El 27 de agosto de 1975, hace 45 años, Haile Selassie fue encontrado muerto en su habitación. Se habló de una enfermedad cardíaca: una obstrucción del aparato circulatorio debido a una trombosis. Una causa posible teniendo en cuenta la edad avanzada de Selassie (83 años) y su fragilidad; apenas pesaba 50 kilos. Aunque luego la versión oficial estableció que se había tratado de una infección respiratoria que agravó una condición anterior debida a un cáncer de próstata.
Del destino del cuerpo no se supo nada por muchos años. En las calles de Addis Abeba el rumor creció. Cada vez más gente creía, mientras se alejaban los días de la muerte de su ex emperador, que Haile Selassie había sido asesinado. Una vez que cayó el Derg, más de veinte años después del fallecimiento se inició un juicio para determinar la causa del deceso. Allí se estableció que había sido asesinado. Que uno de los militares que se habían opuesto a él en el último tiempo lo había asfixiado con una almohada. Testigos y ex soldados señalaron al teniente coronel Daniel Asfaw, hombre muy cercano a Mengistsu Hailemariam, el dictador que sucedió a Selassie.
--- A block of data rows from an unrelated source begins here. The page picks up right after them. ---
(* ===== verification/Analytics.v ===== *)
(** * Statistics

    [AnalyticsService] ([src/application/analytics/services/analytics.service.ts]): the
    dashboard of an organization, the number of tickets created per day, and the daily
    snapshot, from queries that count and group rows.  Results are computed; the cache in
    front of them is not modelled. *)

From stdpp Require Import pretty.
From Stdlib Require Import Ascii String QArith.
From S2P Require Import Prelude Store Js Errors Dates Domain Ticket Customer Tenant User Permissions.
From S2P Require Import Json Schema World Outbox Logs Frames.
(** * BradCAD: the drawing store, the snap engine and the canvas handlers

    A shallow embedding of the parts of BradCAD that its specification
    makes checkable statements about:

    - [History]   the undo/redo history of [stores/cad-store.js];
    - [Geometry]  the snap kernel of [utils/drawing-utils.js];
    - [CadStore]  the refs and actions of [stores/cad-store.js];
    - [Transform] the world/screen mapping used by the canvas component;
    - [Canvas]    the event handlers of [components/CADCanvas.vue];
    - [StoreActions], [Kernel], [Painting], [GridLines], [Pointer]
                  the remaining store actions, snap utilities, the calls
                  of a redraw, the grid drawn, and the pointer handlers
                  with the gestures of a session.

    The definitions come first, each next to the source text it stands
    for; the properties follow, module by module.

    JavaScript numbers are modelled by the rationals [Q]: every statement
    below is about exact arithmetic, and says nothing about rounding of
    IEEE doubles.  Integers that index arrays are modelled by [Z]. *)

From Stdlib Require Import String ZArith QArith Qround Qminmax List Bool Lia Lqa.
From Stdlib Require Import Qabs.
Import ListNotations.

Set Implicit Arguments.

(* ------------------------------------------------------------------ *)
(** * JavaScript values and arrays *)

(** What a JavaScript expression of "object or nothing" type evaluates to:
    [null], [undefined], or a proper value. *)
Inductive JsResult (A : Type) : Type :=
| JsNull
| JsUndefined
| JsValue (a : A).

Arguments JsNull {A}.
Arguments JsUndefined {A}.
Arguments JsValue {A} a.

Module JsArray.
Section Ops.
Variable A : Type.

(** [arr.length] *)
Definition len (arr : list A) : Z := Z.of_nat (length arr).

(** [arr[i]]: [undefined] outside [0 .. length-1]. *)
Definition get (arr : list A) (i : Z) : JsResult A :=
  if (i <? 0)%Z then JsUndefined
  else match nth_error arr (Z.to_nat i) with
       | Some x => JsValue x
       | None => JsUndefined
       end.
Un cuarto de siglo después de su muerte, Selassie recibió un funeral con todos los fastos. Sus restos descansan en la catedral de Addis Abeba. No se hizo público el lugar en el que fueron encontrados. De ese modo, la leyenda que circuló durante tantos años se dio por cierta. Los etíopes estaban convencidos que a Selassie, sus enemigos, lo habían enterrado debajo de las letrinas de uno de los cuartos del último palacio imperial que habitó.
Haile Selassie, a los 14 años, fue nombrado gobernador de una región etíope. A los 24 era una de las personas más poderosas de su país. En 1928 fue coronado Negus, es decir rey. El único inconveniente es que al mismo tiempo regia Zewditu, la emperatriz. Así que por un bienio, Etiopía ostentaba al mismo tiempo de Rey y Emperatriz. El creciente poder de Ras Tafari (faltaban unos años para que se cambiara el nombre a Haile Selassie) fue visto por algunos nobles y militares como una falta de respeto para la institución imperial. Se desató una guerra civil que tuvo por vencedor a Selassie. La emperatriz, convenientemente, se murió justo cuando la contienda se inclinaba para el lado de su oponente. Las sospechas de asesinato no se han despejado hasta el día de hoy aunque se haya hablado de que Zewditu murió de un ataque cardíaco al enterarse de la muerte de su esposo en el campo de batalla.
Tras imponerse en esas luchas intestinas, Selassie fue coronado emperador en 1930. La ceremonia fue fastuosa y contó con mandatarios extranjeros, miembros de la realeza europea y muchos periodistas. Relaciones que Selassie había cultivado en varios viajes y estadías en el Viejo Continente. En esos periplos como gesto de gratitud y de respeto le regaló a la máxima autoridad francesa y a Jorge V, el rey inglés, varios leones para que se entretuvieran (los felinos serían una presencia constante en la corte etíope). Hubo un observador especial que dejo asentados por escrito sus impresiones del evento.
El escritor inglés Evelyn Waugh escribió en Gente Remota: “Mis pensamientos vuelven una y otra vez a Alicia en el País de las Maravillas cuando trato de establecer algún paralelismo histórico de lo que veo. En Addis Abeba todo era azaroso e incongruente; uno acababa aprendiendo a esperar siempre lo más inesperado, y aún así, siempre se sorprendía”. En esa ceremonia y en esa ciudad lo absurdo, lo fantástico, lo irracional y lo maravillosa convivían con naturalidad.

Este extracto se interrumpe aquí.